**Working data:**
(** ** The lenient reader *)

(** Without an address list the lenient reader does not raise: the address
    half is [None] and the account half is the field, or [None]. *)
Lemma lenient_field_absent (fields : list (string * json)) :
  dict_get fields IP_ADDRESSES = None ->
  ip_and_service_account_of_response (JObj fields)
  = ok (JNull,
        match dict_get fields SERVICE_ACCOUNT_EMAIL with
        | Some account => account
        | None => JNull
        end).
Proof.
  intros H.
  unfold ip_and_service_account_of_response, py_in, dict_has, py_getitem.
  rewrite H. cbn [and_then ok].
  destruct (dict_get fields SERVICE_ACCOUNT_EMAIL); reflexivity.
Qed.

Lemma lenient_list_present (fields : list (string * json)) (items : list json) :
  dict_get fields IP_ADDRESSES = Some (JArr items) ->
  ip_and_service_account_of_response (JObj fields)
  = (o <~ next_outgoing items ;;
     ip <~ py_getitem o IP_ADDRESS ;;
     ok (ip,
         match dict_get fields SERVICE_ACCOUNT_EMAIL with
         | Some account => account
         | None => JNull
         end)).
Proof.
  intros H.
  unfold ip_and_service_account_of_response, py_in, dict_has, py_getitem.
  rewrite H. cbn [and_then ok py_iter].
  destruct (next_outgoing items) as [e | o] eqn:Hn; [reflexivity|].
  cbn [and_then]. destruct (next_outgoing_ok _ _ Hn) as (_ & _ & ->).
  destruct o as [ | b | n | t | l | ofields]; try reflexivity.
  destruct (dict_get ofields IP_ADDRESS); [|reflexivity].
  cbn [and_then]. destruct (dict_get fields SERVICE_ACCOUNT_EMAIL); reflexivity.
Qed.

(** With an address list of tagged entries none of which is outgoing, the
    lenient reader ends in [StopIteration] as well. *)
Lemma lenient_no_outgoing (fields : list (string * json)) (items : list json) :
  dict_get fields IP_ADDRESSES = Some (JArr items) ->
  Forall tagged items ->
  find is_outgoing items = None ->
  ip_and_service_account_of_response (JObj fields) = raise StopIteration.
Proof.
  intros Hl Ht Hf. rewrite (lenient_list_present _ _ Hl).
  rewrite (next_outgoing_find _ Ht), Hf. reflexivity.
Qed.

(** Where the strict reader returns, the lenient one returns the same
    address. *)
Lemma lenient_agrees_with_strict (response ip : json) :
  outgoing_ip_of_response response = ok ip ->
  exists account, ip_and_service_account_of_response response = ok (ip, account).
Proof.
  unfold outgoing_ip_of_response, ip_and_service_account_of_response, and_then.
  destruct (py_in IP_ADDRESSES response) as [e | present]; [discriminate|].
  destruct present; [|discriminate].
  destruct (py_getitem response IP_ADDRESSES) as [e | addresses] eqn:Hg;
    [discriminate|].
  destruct (getitem_dict _ _ _ Hg) as (fields & -> & _).
  destruct (py_iter addresses) as [e | items]; [discriminate|].
  destruct (next_outgoing items) as [e | o]; [discriminate|].
  destruct (truthy o); [|discriminate].
  intros ->. cbn [py_in ok]. unfold py_getitem, dict_has.
  destruct (dict_get fields SERVICE_ACCOUNT_EMAIL) as [account |];
    eexists; reflexivity.
Qed.

(** ** Fetching an instance description *)

Section Fetch.

Variable E : env.
Variable creds : option credentials.
Variable svc : service.
Variable dp : pyarg.
Hypothesis Hc : connects E creds svc dp.

Variables instance project : pyarg.
Variable w : world.

Abbreviation req := (instances_get svc (arg_or project dp) instance).

Lemma get_instance_found (response : json) :
  remote E (wire w) req = ok response ->
  outcome (get_instance E instance project creds) w = ok response.
Proof.
  intros H. unfold outcome.
  rewrite (get_instance_run E creds svc dp Hc). now rewrite H.
Qed.

(** A 404 of the transport becomes a [NameError] that names the instance. *)
Lemma get_instance_not_found :
  remote E (wire w) req = raise (HttpError 404) ->
  exists msg,
    outcome (get_instance E instance project creds) w = raise (NameError msg)
    /\ msg = "Cloud SQL instance " ++ py_str instance ++ " not found."
    /\ contains msg (py_str instance).
Proof.
  intros H. eexists. split; [|split; [reflexivity|]].
  - unfold outcome.
    rewrite (get_instance_run E creds svc dp Hc). unfold raise in *. rewrite H.
    reflexivity.
  - exists "Cloud SQL instance ", " not found.". reflexivity.
Qed.

(** An error that is neither an [HttpError] nor an [HttpLib2Error] is not
    caught. *)
Lemma get_instance_uncaught (e : exn) :
  caught e = false ->
  remote E (wire w) req = raise e ->
  outcome (get_instance E instance project creds) w = raise e.
Proof.
  intros Hk H. unfold outcome.
  rewrite (get_instance_run E creds svc dp Hc). unfold raise in *. rewrite H.
  destruct e; try discriminate; reflexivity.
Qed.

(** A caught error other than a 404 ends the handler without a [raise]:
    the function returns [None]. *)
Lemma get_instance_swallowed (e : exn) :
  caught e = true ->
  e <> HttpError 404 ->
  remote E (wire w) req = raise e ->
  outcome (get_instance E instance project creds) w = ok JNull.
Proof.
  intros Hk Hne H. unfold outcome.
  rewrite (get_instance_run E creds svc dp Hc). unfold raise in *. rewrite H.
  destruct e as [ | | | | status | | ]; try discriminate; [|reflexivity].
  cbn [get_instance_handler].
  destruct (status =? 404)%Z eqn:Hs; [|reflexivity].
  apply Z.eqb_eq in Hs. now subst status.
Qed.

(** A [NameError] leaves [get_instance] only for a 404 of the transport, or
    when the transport itself raised that [NameError]. *)
Lemma get_instance_name_error (msg : string) :
  outcome (get_instance E instance project creds) w = raise (NameError msg) ->
  remote E (wire w) req = raise (HttpError 404)
  \/ remote E (wire w) req = raise (NameError msg).
Proof.
  unfold outcome. rewrite (get_instance_run E creds svc dp Hc).
  unfold raise. destruct (remote E (wire w) req) as [e |]; [|discriminate].
  destruct e as [ | | | | status | | ]; cbn; try discriminate.
  - intros [= ->]. now right.
  - destruct (status =? 404)%Z eqn:Hs; [|discriminate].
    apply Z.eqb_eq in Hs. subst status. now left.
Qed.

End Fetch.

(** ** Choosing between a given body and the default one *)

Lemma json_or_true (body default : json) :
  truthy body = true -> json_or body default = body.
Proof.
  intros H. unfold json_or. now rewrite H.
Qed.

Lemma json_or_false (body default : json) :
  truthy body = false -> json_or body default = default.
Proof.
  intros H. unfold json_or. now rewrite H.
Qed.

Lemma wire_named (name : pyarg) (w : world) :
  wire (named name w) = wire w.
Proof.
  unfold named. destruct (arg_truthy name); reflexivity.
Qed.

Lemma eq_str_true (v : json) (s : string) :
  eq_str v s = true <-> v = JStr s.
Proof.
  destruct v as [ | b | n | t | items | fields]; cbn;
    try (split; discriminate).
  rewrite String.eqb_eq. split; [now intros -> | now intros [= ->]].
Qed.

Section Sending.

Variable E : env.
Variable creds : option credentials.
Variable svc : service.
Variable dp : pyarg.
Hypothesis Hc : connects E creds svc dp.

(** What [create_cloudsql_instance] puts on the wire and what it returns. *)
Lemma create_cloudsql_instance_sends (body : json) (project : pyarg)
    (w : world) :
  let req :=
    instances_insert svc (arg_or project dp)
      (json_or body (default_database_instance_body (uuid4 E (uuids_drawn w))))
  in
  sends (create_cloudsql_instance E body project creds) w req
  /\ outcome (create_cloudsql_instance E body project creds) w
     = remote E (wire w) req.
Proof.
  intros req. unfold sends, after, outcome.
  rewrite (create_cloudsql_instance_run E creds svc dp Hc). fold req.
  split; reflexivity.
Qed.

(** A wrapper that hands [given or default] to [create_cloudsql_instance],
    after choosing a name, executes one insert with that very body: the
    default body of [create_cloudsql_instance] never replaces it, because the
    wrapper's default body is not empty. *)
Lemma wrapper_sends (m : M json) (given default : json) (name project : pyarg)
    (w : world) :
  m w = create_cloudsql_instance E (json_or given default) project creds
          (named name w) ->
  truthy default = true ->
  let req := instances_insert svc (arg_or project dp) (json_or given default) in
  sends m w req /\ outcome m w = remote E (wire w) req.
Proof.
  intros Hm Ht req.
  destruct (create_cloudsql_instance_sends (json_or given default) project
              (named name w)) as [Hs Ho].
  assert (Hchain : forall d, json_or (json_or given default) d
                             = json_or given default).
  { intros d. apply json_or_true. unfold json_or.
    destruct (truthy given) eqn:Hg; [exact Hg | exact Ht]. }
  rewrite Hchain in Hs, Ho. rewrite wire_named in Ho.
  unfold sends, after, outcome in *. rewrite Hm.
  rewrite wire_named in Hs. split; [exact Hs | exact Ho].
Qed.

Lemma create_source_representation_sends (ip_address port database_version
    region source_name : pyarg) (source_body : json) (project : pyarg)
    (w : world) :
  let m :=
    create_source_representation E ip_address port database_version region
      source_name source_body project creds in
  let req :=
    instances_insert svc (arg_or project dp)
      (json_or source_body
         (default_source_body
            (chosen_name E source_name DEFAULT_EXT_MASTER_FORMAT_STRING w)
            ip_address port database_version region)) in
  sends m w req /\ outcome m w = remote E (wire w) req.
Proof.
  intros m req.
  apply (wrapper_sends m _ _ source_name project w); [|reflexivity].
  apply create_source_representation_run.
Qed.

Lemma create_replica_instance_sends (master_instance_name dumpfile_path
    replica_user replica_pwd replica_name : pyarg) (replica_body : json)
    (project : pyarg) (w : world) :
  let m :=
    create_replica_instance E master_instance_name dumpfile_path replica_user
      replica_pwd replica_name replica_body project creds in
  let req :=
    instances_insert svc (arg_or project dp)
      (json_or replica_body
         (default_replica_body
            (chosen_name E replica_name DEFAULT_REPLICA_FORMAT_STRING w)
            master_instance_name dumpfile_path replica_user replica_pwd)) in
  sends m w req /\ outcome m w = remote E (wire w) req.
Proof.
  intros m req.
  apply (wrapper_sends m _ _ replica_name project w); [|reflexivity].
  apply create_replica_instance_run.
Qed.

Lemma import_sql_database_sends (database_instance import_file_uri
    project : pyarg) (w : world) :
  let m :=
    import_sql_database E database_instance import_file_uri project creds in
  let req :=
    instances_import svc (arg_or project dp) database_instance
      (instances_import_request_body import_file_uri) in
  sends m w req /\ outcome m w = remote E (wire w) req.
Proof.
  intros m req. unfold sends, after, outcome. subst m.
  rewrite (import_sql_database_run E creds svc dp Hc). fold req.
  split; reflexivity.
Qed.

End Sending.

(** ** Properties *)

(** C1. The strict reader on a description whose address list has no outgoing
    entry: the run ends in [StopIteration], raised by [next], and not in the
    [KeyError] the docstring announces; the first half of the claim (no
    address list: [KeyError] naming the field) is [strict_field_absent]. *)
Theorem C1_strict_no_outgoing_stop_iteration :
  outcome (get_outgoing_ip_of_instance (demo_env (ok no_outgoing))
             (Some "db-1") None None) world0
  = raise StopIteration
  /\ outcome (get_outgoing_ip_of_instance (demo_env (ok (JObj [])))
                (Some "db-1") None None) world0
     = raise (KeyError "ipAddresses not found in response.").
Proof.
  split; reflexivity.
Qed.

**Task details:** From the listing above, return every line that contains the word "status".

**Task result:**
  destruct e as [ | | | | status | | ]; try discriminate; [|reflexivity].
  destruct (status =? 404)%Z eqn:Hs; [|reflexivity].
  apply Z.eqb_eq in Hs. now subst status.
  destruct e as [ | | | | status | | ]; cbn; try discriminate.
  - destruct (status =? 404)%Z eqn:Hs; [|discriminate].
    apply Z.eqb_eq in Hs. subst status. now left.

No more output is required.